_What you need to do_. At the line that contains "(** A step of", begin setting down every line word for word, and stop after the last line of the listing.

# # # #

(* ===== verification/RaftAbs.v ===== *)
(** * The Raft protocol, abstractly

    The specification the replicas of [RaftNode] are shown to implement for
    a fixed membership: a state per replica that keeps only what the safety
    argument talks about, a set of packets that were ever sent (any of which
    can be delivered at any time, any number of times, or never), and the
    atomic steps a handler is made of.  [RaftRefine] proves that every
    handler of [RaftNode] is a sequence of these steps. *)

From stdpp Require Import base numbers gmap sorting list.
From S2P Require Import Prelude RaftTypes RaftStore.

Local Open Scope N_scope.
Local Open Scope crab_scope.

(** ** Logs *)

Definition len (l : list Entry) : N := N.of_nat (length l).

(** Term of the last entry, [0] for the empty log. *)
Definition lastterm (l : list Entry) : Term := from_option e_term 0 (list.last l).

(** Term at a 1-based index; index [0] has term [0]. *)
Definition log_term (l : list Entry) (idx : Index) : option Term :=
  if decide (idx = 0) then Some 0 else e_term <$> l !! N.to_nat (idx - 1).

(** The election restriction: [lc] is at least as up to date as [lv]. *)
Definition uptodate (lc lv : list Entry) : Prop :=
  lastterm lv < lastterm lc ∨ (lastterm lc = lastterm lv ∧ (length lv ≤ length lc)%nat).

(** Taking one replicated entry: keep the log when it already holds an entry
    of that term there, else cut the conflicting suffix and take it. *)
Definition splice_log (l : list Entry) (e : Entry) : list Entry :=
  match log_term l (e_index e) with
  | Some t => if decide (t = e_term e) then l else take (N.to_nat (e_index e - 1)) l ++ [e]
  | None => l ++ [e]
  end.

(** ** Replicas and the network *)

Record view := MkView {
  v_term : Term;
  v_vote : option ReplicaId;
  v_role : Role;
  v_votes : gset ReplicaId;
  v_log : list Entry;
  v_commit : Index;
  v_match : gmap ReplicaId Index;
}.

#[export] Instance view_eta : Eta view := λ v,
  MkView (v_term v) (v_vote v) (v_role v) (v_votes v) (v_log v) (v_commit v) (v_match v).

(** [(from, to, message)]. *)
Notation packet := (ReplicaId * ReplicaId * Message)%type (only parsing).

Record anet := MkAnet {
  a_nodes : ReplicaId → view;
  a_sent : list packet;
}.

Definition upd (i : ReplicaId) (v : view) (σ : ReplicaId → view) : ReplicaId → view :=
  λ j, if decide (j = i) then v else σ j.

(** Packets no safety argument depends on: refusals, negative acks, and an
    [AppendEntries] whose predecessor lies beyond its sender's log. *)
Definition harmless (m : Message) : Prop :=
  match m with
  | RequestVoteResp _ granted => granted = false
  | AppendEntriesResp _ success _ _ _ => success = false
  | AppendEntries _ _ prev pt es _ _ => 0 < prev ∧ pt = 0 ∧ es = []
  | _ => False
  end.

Section protocol.
Context (V : list ReplicaId).

(** The replicas that a leader with match table [m] counts for index [n]. *)
Definition acked_by (i : ReplicaId) (m : gmap ReplicaId Index) (n : Index) : gset ReplicaId :=
  {[ i ]} ∪ list_to_set (filter (λ p, n ≤ default 0 (m !! p)) (filter (λ p, p ≠ i) V)).

(** The atomic steps of replica [i] from view [v], given the packets sent so
    far, with the packets the step sends. *)
Inductive astep (M : list packet) (i : ReplicaId) (v : view) : view → list packet → Prop :=
  | a_bump t :
      v_term v < t →
      astep M i v (v <| v_term := t |> <| v_vote := None |>
                     <| v_role := Follower |> <| v_votes := ∅ |>) []
  | a_down :
      astep M i v (v <| v_role := Follower |> <| v_votes := ∅ |>) []
  | a_restart :
      astep M i v (v <| v_role := Follower |> <| v_votes := ∅ |> <| v_match := ∅ |>) []
  | a_campaign :
      astep M i v (v <| v_role := Candidate |> <| v_term ::= λ t, t + 1 |>
                     <| v_vote := Some i |> <| v_votes := {[ i ]} |>) []
  | a_solicit j :
      v_role v = Candidate →
      astep M i v v [(i, j, RequestVote (v_term v) i (len (v_log v)) (lastterm (v_log v)))]
  | a_vote from c lli llt :
      (from, i, RequestVote (v_term v) c lli llt) ∈ M →
      lastterm (v_log v) < llt ∨ (llt = lastterm (v_log v) ∧ len (v_log v) ≤ lli) →
      v_vote v = None ∨ v_vote v = Some c →
      astep M i v (v <| v_vote := Some c |>) [(i, c, RequestVoteResp (v_term v) true)]
  | a_count from :
      (from, i, RequestVoteResp (v_term v) true) ∈ M →
      v_role v = Candidate →
      astep M i v (v <| v_votes ::= λ vs, {[ from ]} ∪ vs |>) []
  | a_elect m :
      v_role v = Candidate → maj (v_votes v) V = true →
      (∀ p x, m !! p = Some x → x = 0) →
      astep M i v (v <| v_role := Leader |> <| v_match := m |>) []
  | a_append p :
      v_role v = Leader →
      astep M i v
        (v <| v_log ::= λ l, l ++ [MkEntry (v_term v) (len (v_log v) + 1) p] |>) []
  | a_replicate j prev rs :
      v_role v = Leader → prev ≤ len (v_log v) →
      astep M i v v
        [(i, j, AppendEntries (v_term v) i prev (lastterm (take (N.to_nat prev) (v_log v)))
                  (drop (N.to_nat prev) (v_log v)) (v_commit v) rs)]
  | a_accept from l prev pt es lc rs log' :
      (from, i, AppendEntries (v_term v) l prev pt es lc rs) ∈ M →
      v_role v = Follower →
      log_term (v_log v) prev = Some pt →
      log' = foldl splice_log (v_log v) es →
      astep M i v
        (v <| v_log := log' |>
           <| v_commit := if decide (v_commit v < lc) then N.min lc (len log') else v_commit v |>)
        [(i, l, AppendEntriesResp (v_term v) true (prev + N.of_nat (length es)) 0 rs)]
  | a_match from m ci rs :
      (from, i, AppendEntriesResp (v_term v) true m ci rs) ∈ M →
      v_role v = Leader →
      astep M i v (v <| v_match ::= <[from := m]> |>) []
  | a_commit n :
      v_role v = Leader → v_commit v < n →
      log_term (v_log v) n = Some (v_term v) →
      maj (acked_by i (v_match v) n) V = true →
      astep M i v (v <| v_commit := n |>) []
  | a_noise j m :
      harmless m → astep M i v v [(i, j, m)].

(** A step of the system: one replica moves. *)
Inductive anstep : anet → anet → Prop :=
  | anstep_intro s i v' ps :
      astep (a_sent s) i (a_nodes s i) v' ps →
      anstep s (MkAnet (upd i v' (a_nodes s)) (ps ++ a_sent s)).

(** Every replica starts as a follower in term [0] with an empty log. *)
Definition view_init : view := MkView 0 None Follower ∅ [] 0 ∅.

Definition ainit : anet := MkAnet (λ _, view_init) [].

Definition areach (s : anet) : Prop := rtc anstep ainit s.

End protocol.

# # # #

_Solution for this problem_.
(** A step of the system: one replica moves. *)
Inductive anstep : anet → anet → Prop :=
  | anstep_intro s i v' ps :
      astep (a_sent s) i (a_nodes s i) v' ps →
      anstep s (MkAnet (upd i v' (a_nodes s)) (ps ++ a_sent s)).

(** Every replica starts as a follower in term [0] with an empty log. *)
Definition view_init : view := MkView 0 None Follower ∅ [] 0 ∅.

Definition ainit : anet := MkAnet (λ _, view_init) [].

Definition areach (s : anet) : Prop := rtc anstep ainit s.

End protocol.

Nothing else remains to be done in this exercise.